The interesting thing is that it only happens in the GUI. Without the configuration file loaded, it doesn't consume all of the memory - it settles on consuming CPU cycles instead. emacs -nw works fine even with the configuration file loaded - which is helluva weird, because the only difference between the graphical and terminal modes would be the slightly different settings for the faces and such - all of the packages loaded and configuration are otherwise the same. What gives? Is the GUI version of Emacs so poorly optimized?
Emacs
Makes
All
Computers
Slow
forgive it for eating 9 GIGABYTES of my RANDOM ACCESS MEMORY, 4 GIGABYTES of my SWAP FILE
Don't care about "suckless" poorfags cope, I have 32GiB of RAM, never had issues with Emacs which is always opened while I'm using VM, FF or play a Steam videogame. I use Arch, BTW.
>>3
Are you suggesting that if I sacrifice even more memory on the altar of Emacs, Stallman will stop flirting with his boyfriend Eric Raymond and fix za olde text editor? For now I am using the curses version, it feels a lot snappier than the GUI. But I will miss the stretchy cursor...

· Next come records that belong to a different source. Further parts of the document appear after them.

Lemma prefix_append (s post : string) : String.prefix s (s ++ post) = true.
Proof.
  induction s as [|x s IH]; simpl; [now destruct post|].
  destruct (ascii_dec x x) as [_|N]; [exact IH | now elim N].
Qed.

Lemma prefix_split (s h : string) :
  String.prefix s h = true -> exists post, h = s ++ post.
Proof.
  revert h; induction s as [|x s IH]; intros h H.
  - now exists h.
  - destruct h as [|y h]; simpl in H; [discriminate|].
    destruct (ascii_dec x y) as [->|_]; [|discriminate].
    destruct (IH _ H) as [post ->]. now exists post.
Qed.

Lemma contains_sound (n h : string) :
  contains n h = true -> exists pre post, h = pre ++ n ++ post.
Proof.
  induction h as [|y h IH]; cbn [contains]; intros H.
  - rewrite orb_false_r in H. destruct (prefix_split _ _ H) as [post E].
    now exists EmptyString, post.
  - apply orb_true_iff in H. destruct H as [H|H].
    + destruct (prefix_split _ _ H) as [post E].
      now exists EmptyString, post.
    + destruct (IH H) as (pre & post & ->).
      now exists (String y pre), post.
Qed.

Lemma contains_complete (pre n post : string) :
  contains n (pre ++ n ++ post) = true.
Proof.
  induction pre as [|y pre IH].
  - cbn [append]. destruct (n ++ post) eqn:E; cbn [contains];
      rewrite <- E, prefix_append; reflexivity.
  - cbn [append contains]. rewrite IH. apply orb_true_r.
Qed.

I'm suggesting that I don't care about your poorfag issue. Works on my machine.
>>5
You don't care, yet you both reply, and bump the thread? You sound like you'd have a good shot at career in politics, dude.

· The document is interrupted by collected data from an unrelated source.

Lemma field_remove_same (k : string) (default : value) (d : dict) :
  field (dict_remove k d) k default = default.
Proof. unfold field. rewrite lookup_remove_same. reflexivity. Qed.

(** C10.  When the transcript's date is present but falsy, as the epoch 0
    is, [_add_header] does what it does for the transcript without the date
    field, and none of the lines it adds is a DATE line. *)
Theorem add_header_epoch_date :
  (forall (rt : Runtime) (lines : list value) (d : dict) (v : value),
      lookup "date" d = Some v ->
      truthy v = false ->
      _add_header rt lines (VDict d) = _add_header rt lines (VDict (dict_remove "date" d)) /\
      forall out, _add_header rt lines (VDict d) = Ok out ->
                  exists header, out = lines ++ header /\
                                 existsb (line_starts "DATE:") header = false)
  /\ truthy (VInt 0) = false /\ truthy (VFloat 0) = false.
Proof.
  split; [|split; reflexivity].
  intros rt lines d v Hdate Hv.
  unfold _add_header. rewrite !py_get_dict. cbn [bind].
  rewrite !(field_remove_other "title"), !(field_remove_other "id"),
    !(field_remove_other "duration"), !(field_remove_other "participants")
    by reflexivity.
  rewrite field_remove_same.
  assert (Hfield : field d "date" VNone = v) by (unfold field; rewrite Hdate; reflexivity).
  rewrite Hfield, Hv. cbn [truthy bind].
  split; [reflexivity|].
  intros out.
  destruct (format_duration (field d "duration" (VInt 0))) as [dur|e]; cbn [bind];
    [|discriminate].
  destruct (truthy (field d "participants" (VList []))); cbn [bind].
  - destruct (py_join ", " (field d "participants" (VList []))) as [joined|e];
      cbn [bind]; [|discriminate].
    intros H. injection H as <-. rewrite <- !app_assoc.
    eexists. split; reflexivity.
  - intros H. injection H as <-. rewrite <- !app_assoc.
    eexists. split; reflexivity.
Qed.

Lemma add_header_epoch_date_witness :
  _add_header plain_runtime []
    (VDict [("title", VStr "Standup"); ("duration", VInt 125); ("date", VInt 0)])
  = _add_header plain_runtime []
      (VDict [("title", VStr "Standup"); ("duration", VInt 125)]).
Proof.
  exact (proj1 (proj1 add_header_epoch_date plain_runtime []
                  [("title", VStr "Standup"); ("duration", VInt 125); ("date", VInt 0)]
                  (VInt 0) eq_refl eq_refl)).
Defined.

(** ** The client *)



(** ** The summary *)

Lemma field_set_other (k k0 : string) (v default : value) (d : dict) :
  String.eqb k0 k = false -> field (dict_set k0 v d) k default = field d k default.
Proof. intros H. unfold field. rewrite lookup_set_other by exact H. reflexivity. Qed.

Lemma field_set_same (k : string) (v x default : value) (d : dict) :
  lookup k d = Some x -> field (dict_set k v d) k default = v.
Proof. intros H. unfold field. rewrite (lookup_set_same k v x d H). reflexivity. Qed.

Lemma truthy_dict_set (k : string) (v : value) (d : dict) :
  truthy (VDict (dict_set k v d)) = truthy (VDict d).
Proof. destruct d; reflexivity. Qed.

(** [_add_summary] is the summary without its action items, then the action
    items. *)
Lemma add_summary_split (rt : Runtime) (lines : list value) (d : dict) (v : value) :
  lookup "action_items" d = Some v ->
  truthy v = true ->
  _add_summary rt lines (VDict d) =
  pre <- _add_summary rt lines (VDict (dict_set "action_items" VNone d)) ;;
  match v with
  | VStr s => Ok (pre ++ [VStr "--- ACTION ITEMS ---"; VStr (strip s); VStr ""])
  | _ =>
      items <- py_iter v ;;
      Ok (pre ++ [VStr "--- ACTION ITEMS ---"]
              ++ map (fun item => VStr ("  - " ++ py_str rt item)) items
              ++ [VStr ""])
  end.
Proof.
  intros Hget Hv. unfold _add_summary.
  rewrite truthy_dict_set.
  assert (Hd : truthy (VDict d) = true) by (destruct d; [discriminate | reflexivity]).
  rewrite Hd. cbn [negb]. rewrite !py_get_dict. cbn [bind].
  rewrite !(field_set_other "overview"), !(field_set_other "keywords") by reflexivity.
  rewrite (field_set_same "action_items" VNone v VNone d Hget).
  assert (Hfield : field d "action_items" VNone = v)
    by (unfold field; rewrite Hget; reflexivity).
  rewrite Hfield, Hv. cbn [truthy].
  set (lines1 := if truthy (field d "overview" VNone) then _ else _).
  destruct (if truthy (field d "keywords" VNone) then _ else _) as [lines2|e];
    cbn [bind]; [|reflexivity].
  destruct v; try reflexivity; cbn [py_iter bind]; rewrite <- ?app_assoc; reflexivity.
Qed.

(** C6.  When the summary's action items are present and non-empty,
    [_add_summary] ends its lines with "--- ACTION ITEMS ---", then for a
    string the string without the whitespace at its ends as one line with no
    "  - " before it, for a list one line "  - <item>" per element, then an
    empty line. *)
Theorem add_summary_action_items (rt : Runtime) (lines : list value) (d : dict) :
  (forall s : string,
      lookup "action_items" d = Some (VStr s) ->
      s <> "" ->
      _add_summary rt lines (VDict d) =
      (pre <- _add_summary rt lines (VDict (dict_set "action_items" VNone d)) ;;
       Ok (pre ++ [VStr "--- ACTION ITEMS ---"; VStr (strip s); VStr ""])) /\
      line_starts "  - " (VStr (strip s)) = false /\
      exists l r, s = (l ++ strip s ++ r)%string /\
                  all_chars is_space l = true /\ all_chars is_space r = true /\
                  starts_with_space (strip s) = false /\
                  ends_with_space (strip s) = false) /\
  (forall items : list value,
      lookup "action_items" d = Some (VList items) ->
      items <> [] ->
      _add_summary rt lines (VDict d) =
      (pre <- _add_summary rt lines (VDict (dict_set "action_items" VNone d)) ;;
       Ok (pre ++ [VStr "--- ACTION ITEMS ---"]
               ++ map (fun item => VStr ("  - " ++ py_str rt item)) items
               ++ [VStr ""]))).
Proof.
  split.
  - intros s Hget Hs.
    assert (Hv : truthy (VStr s) = true).
    { simpl. destruct (String.eqb s "") eqn:E; [|reflexivity].
      apply String.eqb_eq in E. contradiction. }
    split; [exact (add_summary_split rt lines d (VStr s) Hget Hv)|].
    split; [|apply strip_spec].
    destruct (strip_spec s) as (_ & _ & _ & _ & _ & Hhead & _).
    destruct (strip s) as [|c s']; [reflexivity|].
    cbn [starts_with_space] in Hhead. unfold line_starts.
    change (prefix "  - " (String c s'))
      with (if ascii_dec " " c then prefix " - " s' else false).
    destruct (ascii_dec " " c) as [<-|]; [discriminate | reflexivity].
  - intros items Hget Hitems.
    assert (Hv : truthy (VList items) = true) by (destruct items; [contradiction | reflexivity]).
    exact (add_summary_split rt lines d (VList items) Hget Hv).
Qed.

Find the bug and contribute back to emacs
Bump for not caring about poorfag problems. Cheers!
>>7
I would, but it's not written in Scheme, so I can't...
Use Edwin
Eight
Megabytes
And
Constantly
Swapping
>>11
Totally irrelevant.
OP has far more than 8 megabytes of RAM.
Emacs ate all of my RAM
That's very greedy of Emacs.
You should write a RAM-eating program whose sole purpose is to prevent Emacs from eating more than its fair share of RAM. Your RAM-eating program would be competing against Emacs for RAM, resulting in less RAM usage for Emacs. This is a versatile solution for curbing excessive RAM usage.